> _TASK TO CARRY OUT_: Your answer should consist of the lines in the following data that contain "then".
============================================================
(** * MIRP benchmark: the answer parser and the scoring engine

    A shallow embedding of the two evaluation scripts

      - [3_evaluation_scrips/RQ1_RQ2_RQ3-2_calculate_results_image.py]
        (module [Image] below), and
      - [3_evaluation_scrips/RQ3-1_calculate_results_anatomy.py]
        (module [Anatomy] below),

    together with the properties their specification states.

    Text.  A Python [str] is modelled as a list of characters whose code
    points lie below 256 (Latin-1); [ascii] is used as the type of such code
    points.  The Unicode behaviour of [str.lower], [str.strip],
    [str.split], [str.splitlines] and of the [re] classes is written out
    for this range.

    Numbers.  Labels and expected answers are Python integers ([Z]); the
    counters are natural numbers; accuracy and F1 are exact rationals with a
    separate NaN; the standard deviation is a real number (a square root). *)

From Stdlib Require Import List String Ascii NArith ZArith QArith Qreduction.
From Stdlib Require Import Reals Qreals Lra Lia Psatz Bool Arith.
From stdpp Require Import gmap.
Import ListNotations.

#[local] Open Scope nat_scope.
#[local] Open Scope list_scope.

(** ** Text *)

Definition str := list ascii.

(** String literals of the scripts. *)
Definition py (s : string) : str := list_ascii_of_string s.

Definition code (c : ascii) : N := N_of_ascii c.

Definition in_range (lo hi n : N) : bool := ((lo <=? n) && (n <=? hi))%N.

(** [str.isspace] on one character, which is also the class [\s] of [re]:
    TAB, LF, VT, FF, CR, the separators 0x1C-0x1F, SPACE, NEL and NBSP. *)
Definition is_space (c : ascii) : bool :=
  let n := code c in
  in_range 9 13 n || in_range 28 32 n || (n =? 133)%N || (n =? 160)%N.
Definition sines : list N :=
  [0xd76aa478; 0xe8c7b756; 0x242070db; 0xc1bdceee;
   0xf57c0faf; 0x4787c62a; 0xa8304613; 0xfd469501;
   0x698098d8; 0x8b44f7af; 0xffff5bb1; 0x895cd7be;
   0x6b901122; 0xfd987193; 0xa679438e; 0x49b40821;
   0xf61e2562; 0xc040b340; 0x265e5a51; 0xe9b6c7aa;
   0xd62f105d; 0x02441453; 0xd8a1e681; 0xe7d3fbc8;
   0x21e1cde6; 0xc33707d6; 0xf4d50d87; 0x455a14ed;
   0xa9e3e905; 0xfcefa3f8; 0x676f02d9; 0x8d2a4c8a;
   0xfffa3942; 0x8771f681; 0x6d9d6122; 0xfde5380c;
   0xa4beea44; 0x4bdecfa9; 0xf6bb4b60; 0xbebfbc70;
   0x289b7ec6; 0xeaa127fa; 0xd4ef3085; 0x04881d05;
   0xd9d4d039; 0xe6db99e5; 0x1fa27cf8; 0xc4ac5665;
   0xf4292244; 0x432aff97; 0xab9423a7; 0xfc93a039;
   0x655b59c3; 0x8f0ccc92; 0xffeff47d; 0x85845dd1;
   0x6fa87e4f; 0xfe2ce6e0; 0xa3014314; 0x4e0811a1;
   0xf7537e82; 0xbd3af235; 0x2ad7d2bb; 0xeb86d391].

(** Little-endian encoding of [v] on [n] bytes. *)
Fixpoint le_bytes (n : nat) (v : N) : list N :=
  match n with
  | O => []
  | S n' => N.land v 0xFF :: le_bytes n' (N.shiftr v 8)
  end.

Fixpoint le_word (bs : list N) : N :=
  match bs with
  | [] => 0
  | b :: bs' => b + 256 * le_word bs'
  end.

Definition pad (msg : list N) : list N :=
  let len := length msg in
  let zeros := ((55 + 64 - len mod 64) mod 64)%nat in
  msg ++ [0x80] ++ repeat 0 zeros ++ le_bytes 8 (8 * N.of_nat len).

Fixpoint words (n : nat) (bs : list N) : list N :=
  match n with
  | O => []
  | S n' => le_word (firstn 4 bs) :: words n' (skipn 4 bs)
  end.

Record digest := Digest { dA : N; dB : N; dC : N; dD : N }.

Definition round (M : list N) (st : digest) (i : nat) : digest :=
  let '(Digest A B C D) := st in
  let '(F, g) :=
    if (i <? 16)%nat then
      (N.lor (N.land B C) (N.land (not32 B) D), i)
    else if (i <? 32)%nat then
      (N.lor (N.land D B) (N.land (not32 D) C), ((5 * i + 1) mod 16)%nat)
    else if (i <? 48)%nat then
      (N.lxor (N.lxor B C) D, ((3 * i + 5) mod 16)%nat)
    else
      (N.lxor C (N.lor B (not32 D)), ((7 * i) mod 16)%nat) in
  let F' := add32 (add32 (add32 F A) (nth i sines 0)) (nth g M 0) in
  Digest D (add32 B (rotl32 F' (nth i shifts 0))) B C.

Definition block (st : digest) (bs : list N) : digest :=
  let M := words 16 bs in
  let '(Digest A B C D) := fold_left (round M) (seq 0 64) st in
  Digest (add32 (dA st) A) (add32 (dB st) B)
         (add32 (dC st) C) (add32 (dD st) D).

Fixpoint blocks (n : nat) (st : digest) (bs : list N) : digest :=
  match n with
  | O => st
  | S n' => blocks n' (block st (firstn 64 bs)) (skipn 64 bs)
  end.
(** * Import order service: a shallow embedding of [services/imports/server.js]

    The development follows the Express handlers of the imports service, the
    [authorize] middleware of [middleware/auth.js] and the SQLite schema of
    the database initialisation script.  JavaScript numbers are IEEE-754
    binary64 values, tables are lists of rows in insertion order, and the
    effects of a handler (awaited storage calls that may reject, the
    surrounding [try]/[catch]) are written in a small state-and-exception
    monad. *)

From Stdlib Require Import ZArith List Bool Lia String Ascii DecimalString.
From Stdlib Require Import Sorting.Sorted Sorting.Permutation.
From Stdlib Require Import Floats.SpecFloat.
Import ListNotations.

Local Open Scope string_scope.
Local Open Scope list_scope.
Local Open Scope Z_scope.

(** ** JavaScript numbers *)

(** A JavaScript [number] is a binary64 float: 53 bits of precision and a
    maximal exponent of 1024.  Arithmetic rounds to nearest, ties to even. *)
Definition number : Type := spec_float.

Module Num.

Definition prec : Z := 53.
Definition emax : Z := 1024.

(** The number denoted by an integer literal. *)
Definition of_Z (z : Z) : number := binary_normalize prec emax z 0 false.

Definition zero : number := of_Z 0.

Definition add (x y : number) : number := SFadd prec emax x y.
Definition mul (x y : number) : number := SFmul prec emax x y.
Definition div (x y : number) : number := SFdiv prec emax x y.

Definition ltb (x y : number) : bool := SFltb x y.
============================================================
> _WRITTEN REPLY_:
    if (i <? 16)%nat then
    else if (i <? 32)%nat then
    else if (i <? 48)%nat then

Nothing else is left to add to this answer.